Dans la moiteur de la nuit stygienne s'élevaient soupirs et râles. Un rideau flottait aux caprices d'une brise inconstante. Dans la hutte aux murs de boue séchée et de paille, l'homme s'activait sur sa compagne. Ce couple peuplait la nuit de bruits étranges, besognant tels des primitifs ; la femme poussait parfois au hasard d'une poignée de cheveux tirés avec violence, un cri vite étouffé. Le lit de roseaux jonchant le sol craquait de cette impétueuse activité. Cela ne suffisait pourtant pas à troubler le sommeil des deux adolescents qui reposaient auprès du couple.
Après un long moment, un râle, un bref spasme de l'homme permit au silence de se réinstaller, seulement troublé par les moustiques arrivant par vagues de la mare proche (attirés par la chaleur des corps sans doute)...

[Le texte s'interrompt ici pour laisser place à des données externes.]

(** * Rubik's cube state recognition: colour classification and repair

    A shallow embedding of the Python backend
    ([backend/color_recognition.py], [backend/solver.py]) and the
    properties of its sticker classifier, its per-face distribution
    repair and its global nine-of-each repair.

    Conventions of the embedding:
    - a Python [str] is a [string]; iterating it or calling [list] on it
      gives a [list ascii]; a colour symbol is an [ascii];
    - a Python [int] is a [Z];
    - a Python [dict] is an insertion-ordered association list with
      unique keys ([max], [min] and [.items()] depend on that order);
    - a raised exception is the [Raise] result; every subscript
      ([d[k]], [l[i]]) is modelled with the exception it can raise;
    - [print] calls only report counts and are left out. *)

From Stdlib Require Import ZArith QArith Qabs Qminmax Lqa String Ascii List Lia DecimalString.
From stdpp Require Import base relations list strings.

Local Open Scope Z_scope.

(** ** Exceptions and results *)

Inductive exn : Type :=
| ValueError (msg : string)
| KeyError (key : string)
| IndexError.

Inductive result (A : Type) : Type :=
| Ok (a : A)
| Raise (e : exn).
Arguments Ok {A} a.
Arguments Raise {A} e.

#[global] Instance result_ret : MRet result := fun _ a => Ok a.
#[global] Instance result_bind : MBind result := fun _ _ f r =>
  match r with
  | Ok a => f a
  | Raise e => Raise e
  end.
Definition set_clock (t : N) (w : world) : world :=
  World t (child_exit w) (stdin_closed w) (stdin_pending w) (stdin_received w)
    (calls w) (console w) (input_queue w) (stop_event w) (sigint w)
    (tty_closed w).

Definition set_child_exit (x : option (N * Z)) (w : world) : world :=
  World (clock w) x (stdin_closed w) (stdin_pending w) (stdin_received w)
    (calls w) (console w) (input_queue w) (stop_event w) (sigint w)
    (tty_closed w).

Definition set_stdin_pending (s : string) (w : world) : world :=
  World (clock w) (child_exit w) (stdin_closed w) s (stdin_received w)
    (calls w) (console w) (input_queue w) (stop_event w) (sigint w)
    (tty_closed w).

Definition set_stdin_received (s : string) (w : world) : world :=
  World (clock w) (child_exit w) (stdin_closed w) (stdin_pending w) s
    (calls w) (console w) (input_queue w) (stop_event w) (sigint w)
    (tty_closed w).

Definition log_call (c : call) (w : world) : world :=
  World (clock w) (child_exit w) (stdin_closed w) (stdin_pending w)
    (stdin_received w) (calls w ++ [c])%list (console w) (input_queue w)
    (stop_event w) (sigint w) (tty_closed w).

Definition set_console (l : list string) (w : world) : world :=
  World (clock w) (child_exit w) (stdin_closed w) (stdin_pending w)
    (stdin_received w) (calls w) l (input_queue w) (stop_event w) (sigint w)
    (tty_closed w).

Definition set_input_queue (q : list string) (w : world) : world :=
  World (clock w) (child_exit w) (stdin_closed w) (stdin_pending w)
    (stdin_received w) (calls w) (console w) q (stop_event w) (sigint w)
    (tty_closed w).

Definition set_stop_event (b : bool) (w : world) : world :=
  World (clock w) (child_exit w) (stdin_closed w) (stdin_pending w)
    (stdin_received w) (calls w) (console w) (input_queue w) b (sigint w)
    (tty_closed w).

Definition set_sigint (b : bool) (w : world) : world :=
  World (clock w) (child_exit w) (stdin_closed w) (stdin_pending w)
    (stdin_received w) (calls w) (console w) (input_queue w) (stop_event w) b
    (tty_closed w).

Definition set_tty_closed (b : bool) (w : world) : world :=
  World (clock w) (child_exit w) (stdin_closed w) (stdin_pending w)
    (stdin_received w) (calls w) (console w) (input_queue w) (stop_event w)
    (sigint w) b.

(** ** Computations: state and exceptions *)

Inductive result (A : Type) : Type :=
| Done (a : A) (w : world)       (* returns [a] *)
| Raised (e : exn) (w : world)   (* an exception propagates *)
| Diverge.                       (* blocks for ever, or out of fuel *)

Arguments Done {A} a w.
Arguments Raised {A} e w.
Arguments Diverge {A}.

Definition M (A : Type) : Type := world -> result A.

Definition ret {A} (a : A) : M A := fun w => Done a w.

Definition raise {A} (e : exn) : M A := fun w => Raised e w.

Definition bind {A B} (m : M A) (k : A -> M B) : M B :=
  fun w =>
    match m w with
    | Done a w' => k a w'
    | Raised e w' => Raised e w'
    | Diverge => Diverge
    end.

Declare Scope py_scope.
Delimit Scope py_scope with py.
Notation "x <- m ;; k" := (bind m (fun x => k))
  (at level 61, m at next level, right associativity) : py_scope.
Notation "m ;; k" := (bind m (fun _ => k))
  (at level 61, right associativity) : py_scope.
Open Scope py_scope.

(** [try: m  except <classes>: h], where [handles e] tells whether the
    clause matches [e]. *)
Definition try_except {A} (m : M A) (handles : exn -> bool) (h : M A) : M A :=
  fun w =>
    match m w with
    | Raised e w' => if handles e then h w' else Raised e w'
    | r => r
    end.

(** [try: m  finally: f] *)
Definition try_finally {A} (m : M A) (f : M unit) : M A :=
  fun w =>
    match m w with
    | Done a w' =>
        match f w' with
        | Done _ w'' => Done a w''
        | Raised e w'' => Raised e w''
        | Diverge => Diverge
        end
    | Raised e w' =>
        match f w' with
        | Done _ w'' => Raised e w''
        | Raised e' w'' => Raised e' w''
        | Diverge => Diverge
        end
    | Diverge => Diverge
    end.

Definition only (e0 : exn) (e : exn) : bool :=
  match e0, e with
  | TimeoutExpired, TimeoutExpired => true
  | QueueEmpty, QueueEmpty => true
  | KeyboardInterrupt, KeyboardInterrupt => true
  | BrokenPipeError, BrokenPipeError => true
  | UnicodeDecodeError, UnicodeDecodeError => true
  | ValueError, ValueError => true
  | OSError, OSError => true
  | _, _ => false
  end.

Peu de temps après que la femme eut fini ses ablutions et se soit endormie bercée par ses sanglots, les deux adolescents qu'on croyait endormis sortaient de la hutte en catimini.

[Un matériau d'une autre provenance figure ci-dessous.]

(** * A shallow embedding of the RAG retrieval engine

    The development follows the Python sources

    - [document_processor.py]  ([TextSplitter.split_text]),
    - [vector_store.py]        ([VectorStore], [EmbeddingCache]),
    - [rag_engine.py]          ([OllamaClient], [RAGEngine]).

    Pure functions are Rocq functions; code that talks to the HTTP service,
    the clock, the file system, the cache directory or the Chroma collection
    is written in a state-and-exception monad over an explicit [world]. *)

From Stdlib Require Import ZArith QArith Lia Ascii String.
From stdpp Require Import base list gmap strings pretty.

Local Open Scope Z_scope.

(** ** Python values used by the code *)

Module Py.

(** A Python [str] is a sequence of Unicode code points. *)
Definition char := N.
Definition text := list char.

(** ASCII literals of the source. *)
Definition txt (s : string) : text :=
  (fun a => N_of_ascii a) <$> list_ascii_of_string s.

(** [len(t)] *)
Definition len {A} (t : list A) : Z := Z.of_nat (length t).

(** Index adjustment of a slice bound ([PySlice_AdjustIndices], step 1):
    negative bounds count from the end, everything is clamped to
    [0 .. len]. *)
Definition adjust (n i : Z) : Z :=
  if i <? 0 then Z.max 0 (i + n) else Z.min i n.

(** [t[i:j]] *)
Definition slice {A} (t : list A) (i j : Z) : list A :=
  let a := adjust (len t) i in
  let b := adjust (len t) j in
  take (Z.to_nat (b - a)) (drop (Z.to_nat a) t).

(** [str.isspace] on one code point, as [str.strip()] uses it. *)
Definition is_space (c : char) : bool :=
  let c := Z.of_N c in
  ((9 <=? c) && (c <=? 13)) || ((28 <=? c) && (c <=? 32))
  || (c =? 133) || (c =? 160) || (c =? 5760)
  || ((8192 <=? c) && (c <=? 8202))
  || (c =? 8232) || (c =? 8233) || (c =? 8239) || (c =? 8287)
  || (c =? 12288).

Fixpoint lstrip (t : text) : text :=
  match t with
  | c :: t' => if is_space c then lstrip t' else t
  | [] => []
  end.

Definition rstrip (t : text) : text := reverse (lstrip (reverse t)).

(** [t.strip()] *)
Definition strip (t : text) : text := rstrip (lstrip t).

(** The candidates [lo + k - 1, ..., lo] of [rfind], highest first. *)
Fixpoint rfind_from (t sub : text) (lo : Z) (k : nat) : Z :=
  match k with
  | O => -1
  | S k' =>
      let i := lo + Z.of_nat k' in
      if bool_decide (take (length sub) (drop (Z.to_nat i) t) = sub)
      then i else rfind_from t sub lo k'
  end.

(** [t.rfind(sub, start, end)]: the highest index [i] with
    [start <= i], [i + len(sub) <= end] and [t[i:i+len(sub)] == sub],
    or [-1]; the bounds are adjusted as CPython's [ADJUST_INDICES] does. *)
Definition rfind (t sub : text) (start end_ : Z) : Z :=
  let n := len t in
  let e := if n <? end_ then n
           else if end_ <? 0 then Z.max 0 (end_ + n) else end_ in
  let s := if start <? 0 then Z.max 0 (start + n) else start in
  if e - s <? len sub then -1
  else rfind_from t sub s (Z.to_nat (e - s - len sub + 1)).

End Py.

Import Py.

(** ** document_processor.py: [TextSplitter] *)

Module TextSplitter.

Record t := { chunk_size : Z; chunk_overlap : Z }.

(** [TextSplitter()]: the constructor's default arguments. *)
Definition defaults : t := {| chunk_size := 1000; chunk_overlap := 200 |}.

(** [sentence_endings = ['. ', '! ', '? ', '\n\n']] *)
Definition sentence_endings : list text :=
  [txt ". "; txt "! "; txt "? "; [10%N; 10%N]].

(** One pass of [for ending in sentence_endings] over [best_end]. *)
Definition consider_ending (text_ : text) (start end_ : Z)
    (best_end : Z) (ending : text) : Z :=
  let last_ending := rfind text_ ending start end_ in
  if (start <? last_ending)
     && (Z.abs (last_ending - end_) <? Z.abs (best_end - end_))
  then last_ending + len ending
  else best_end.

(** Lines 205-213: [best_end] after the loop over the endings. *)
Definition best_end (text_ : text) (start end_ : Z) : Z :=
  foldl (consider_ending text_ start end_) end_ sentence_endings.

(** Lines 200-213: the right edge of the window starting at [start]. *)
Definition window_end (self : t) (text_ : text) (start : Z) : Z :=
  let end_ := start + chunk_size self in
  if end_ <? len text_ then best_end text_ start end_ else end_.

(** The [while start < len(text)] loop.  [fuel] bounds the number of
    iterations; [None] means the bound was hit before the loop ended. *)
Fixpoint split_loop (fuel : nat) (self : t) (text_ : text)
    (start : Z) (chunks : list text) : option (list text) :=
  if start <? len text_ then
    match fuel with
    | O => None
    | S fuel' =>
        let end_ := window_end self text_ start in
        let chunk := strip (slice text_ start end_) in
        let chunks := match chunk with
                      | [] => chunks
                      | _ => chunks ++ [chunk]
                      end in
        split_loop fuel' self text_
          (Z.max (start + 1) (end_ - chunk_overlap self)) chunks
    end
  else Some chunks.

(** [split_text(self, text)].  [start] grows by at least one per
    iteration, so [len(text)] iterations always suffice
    (lemma [split_loop_total]). *)
Definition split_text (self : t) (text_ : text) : list text :=
  match text_ with
  | [] => []
  | _ => default [] (split_loop (length text_) self text_ 0 [])
  end.
(** * Verification of [bst.py]: an unbalanced binary search tree

    The Python module defines [TreeNode] (key, value, left, right) and
    [BinarySearchTree] with [insert], [search], [delete], [height] and
    [is_balanced].  The tree is acyclic and every node owns its children, so
    an [Optional[TreeNode]] is an inductive tree and a method that mutates
    [self.root] in place is a function from the old root to the new one.

    Keys are Python objects compared with [==], [<] and [>]; the three
    comparisons are the operations of the class [KeyOrder], whose laws say
    that they form one strict total order.  Values are opaque.  Python
    integers ([height], the balance test) are [Z]. *)

From Stdlib Require Import ZArith List Bool Lia Sorted.
From Stdlib Require String.
Import String.StringSyntax.
Delimit Scope string_scope with string.
Import ListNotations.

Set Implicit Arguments.

(** ** Keys *)

Class KeyOrder (K : Type) : Type := {
  key_eqb : K -> K -> bool;   (* a == b *)
  key_ltb : K -> K -> bool;   (* a <  b *)
  key_gtb : K -> K -> bool;   (* a >  b *)
  key_eqb_eq : forall a b, key_eqb a b = true <-> a = b;
  key_ltb_irrefl : forall a, key_ltb a a = false;
  key_ltb_trans : forall a b c,
      key_ltb a b = true -> key_ltb b c = true -> key_ltb a c = true;
  key_ltb_total : forall a b,
      key_ltb a b = true \/ a = b \/ key_ltb b a = true;
  key_gtb_ltb : forall a b, key_gtb a b = key_ltb b a
}.

(** Python integers as keys, as in [_demo]. *)
#[export, refine] Instance Z_KeyOrder : KeyOrder Z := {
  key_eqb := Z.eqb;
  key_ltb := Z.ltb;
  key_gtb := Z.gtb
}.
Proof.
  - intros a b. apply Z.eqb_eq.
  - intros a. apply Z.ltb_irrefl.
  - intros a b c H1 H2. apply Z.ltb_lt. apply Z.ltb_lt in H1, H2. lia.
  - intros a b. rewrite !Z.ltb_lt. lia.
  - intros a b. apply Z.gtb_ltb.
Defined.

Le plus âgé des garçons grognat et regardant l'autre :
- "Ooltan, je pense que ta mère sera bientôt occupée avec un nouveau marmot !... Père pourra le vendre comme les autres. Sa façon de faire me dégoûte.

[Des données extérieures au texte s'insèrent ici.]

(** * Further properties of the code *)

(** ** Processes that are not the leader *)

Lemma invoke_all_app P cs1 : forall cs2 p,
  invoke_all P (cs1 ++ cs2) p =
  match invoke_all P cs1 p with
  | (tr, Returned _ p') =>
      (tr ++ trace_of (invoke_all P cs2 p'), outcome_of (invoke_all P cs2 p'))
  | (tr, Terminated p' status) => (tr, Terminated p' status)
  | (tr, Undefined p') => (tr, Undefined p')
  end.
Proof.
  induction cs1 as [|c cs1 IH]; intros cs2 p.
  - cbn. destruct (invoke_all P cs2 p); reflexivity.
  - cbn [app invoke_all]. unfold bind.
    destruct (invoke P c p) as [tr [[] p1|p1 status|p1]]; try reflexivity.
    rewrite IH.
    destruct (invoke_all P cs1 p1) as [tr1 [[] p2|p2 status|p2]];
      try reflexivity.
    unfold trace_of, outcome_of.
    destruct (invoke_all P cs2 p2) as [tr2 o2]. cbn [fst snd].
    rewrite app_assoc. reflexivity.
Qed.

Lemma invoke_filtered P c p :
  sufficient_rank (this p) = false ->
  is_abort c = false ->
  invoke P c p = ([], Returned tt p).
Proof.
  intros Hrank Hc. destruct c as [lvl msg|lvl name| |msg]; cbn [invoke].
  - rewrite log_run. unfold log_trace. rewrite Hrank. reflexivity.
  - rewrite timer_start_run, Hrank. reflexivity.
  - apply timer_stop_filtered. exact Hrank.
  - discriminate.
Qed.

Lemma invoke_all_filtered P cs : forall p,
  sufficient_rank (this p) = false ->
  abort_free cs = true ->
  invoke_all P cs p = ([], Returned tt p).
Proof.
  induction cs as [|c cs IH]; intros p Hrank Hfree; [reflexivity|].
  cbn [abort_free forallb] in Hfree. apply andb_prop in Hfree.
  destruct Hfree as [Hc Hfree]. apply negb_true_iff in Hc.
  cbn [invoke_all]. unfold bind.
  rewrite (invoke_filtered P c p Hrank Hc).
  rewrite (IH p Hrank Hfree). reflexivity.
Qed.

(** X1. Under the selector [zero], a process whose rank is not 0 is
    silent: whatever sequence of [log], [timer_start] and [timer_stop]
    calls it makes writes nothing, enters no barrier, reads no clock and
    leaves the process as it was; its destructor only leaves the
    runtime. *)
Theorem non_leader_is_silent (P : Platform) (cs : list call) (p : Process) :
  ranks (this p) = zero ->
  rank (this p) <> 0 ->
  abort_free cs = true ->
  invoke_all P cs p = ([], Returned tt p) /\
  MPIManager_dtor P p = ([Finalize], Returned tt p).
Proof.
  intros Hzero Hrank Hfree.
  assert (Hfilter : sufficient_rank (this p) = false).
  { unfold sufficient_rank. rewrite Hzero. cbn [Ranks_eqb].
    apply Z.eqb_neq. intros H. apply Hrank. symmetry. exact H. }
  split; [exact (invoke_all_filtered P cs p Hfilter Hfree)|].
  exact (dtor_run_filtered P p Hfilter).
Qed.

Lemma non_leader_is_silent_witness :
  let p := example_process 2 4 debug zero in
  let cs := [call_timer_start info "solve"; call_log emerg "diverged";
             call_timer_stop; call_timer_stop] in
  ranks (this p) = zero /\
  rank (this p) <> 0 /\
  invoke_all example_platform cs p = ([], Returned tt p).
Proof.
  intros p cs.
  assert (Hzero : ranks (this p) = zero) by reflexivity.
  assert (Hrank : rank (this p) <> 0) by discriminate.
  split; [exact Hzero|]. split; [exact Hrank|].
  exact (proj1 (non_leader_is_silent example_platform cs p Hzero Hrank
                  eq_refl)).
Defined.

(** ** Barriers *)

Lemma count_barriers_app tr tr' :
  count_barriers (tr ++ tr') = (count_barriers tr + count_barriers tr')%nat.
Proof. unfold count_barriers. rewrite filter_app, length_app. reflexivity. Qed.

Lemma count_barriers_line line :
  prints line = line -> count_barriers line = 0%nat.
Proof.
  unfold prints, count_barriers. induction line as [|e line IH]; intros H.
  - reflexivity.
  - cbn [filter] in H. destruct (is_print e) eqn:E.
    + injection H as H. cbn [filter].
      replace (is_barrier e) with false by (destruct e; try discriminate; reflexivity).
      exact (IH H).
    + pose proof (filter_length_le is_print line) as Hle.
      rewrite H in Hle. cbn in Hle. lia.
Qed.

Lemma count_barriers_round_robin r c line (l : list Z) :
  prints line = line ->
  count_barriers
    (flat_map (fun i => (if r =? i then line else []) ++ [Barrier c]) l)
  = List.length l.
Proof.
  intros Hline. induction l as [|i l IH]; [reflexivity|].
  cbn [flat_map List.length]. rewrite !count_barriers_app, IH.
  destruct (r =? i); [rewrite (count_barriers_line line Hline)|]; reflexivity.
Qed.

- Je n'y tiens plus. Subir ce spectacle chaque nuit... Travailler aux champs... Nous sommes ses esclaves et ma mère lui sert de pute. Dandryl, père n'a aucun respect pour nous qui sommes de son sang !"
Dandryl reprit : - "Je vais faire ainsi que je te l'ai dit. Par le vent du désert et la tempête qui l'accompagne, par Set qui habite la tempête, je vais aller mendier une place au temple. Père ne pourra rien contre ça. Pour toi Ooltan, le vieux du village m'a parlé d'un cercle de pierre...
- Cela fera-t-il de moi un homme, pourrais-je braver père et libérer ma mère ?
- Le cercle te permettra de rencontrer le Dieu sans Nom, antérieur à Set même. Il fera de toi un guerrier, un monstre de flammes. D'ici deux ans, nous reviendrons et brûlerons la hutte, vendrons les champs et partagerons l'or.
- Qu'il en soit ainsi, par Set et par cet Autre !"
Les deux demi-frêres se donnèrent l'accolade puis partirent chacun de leur côté.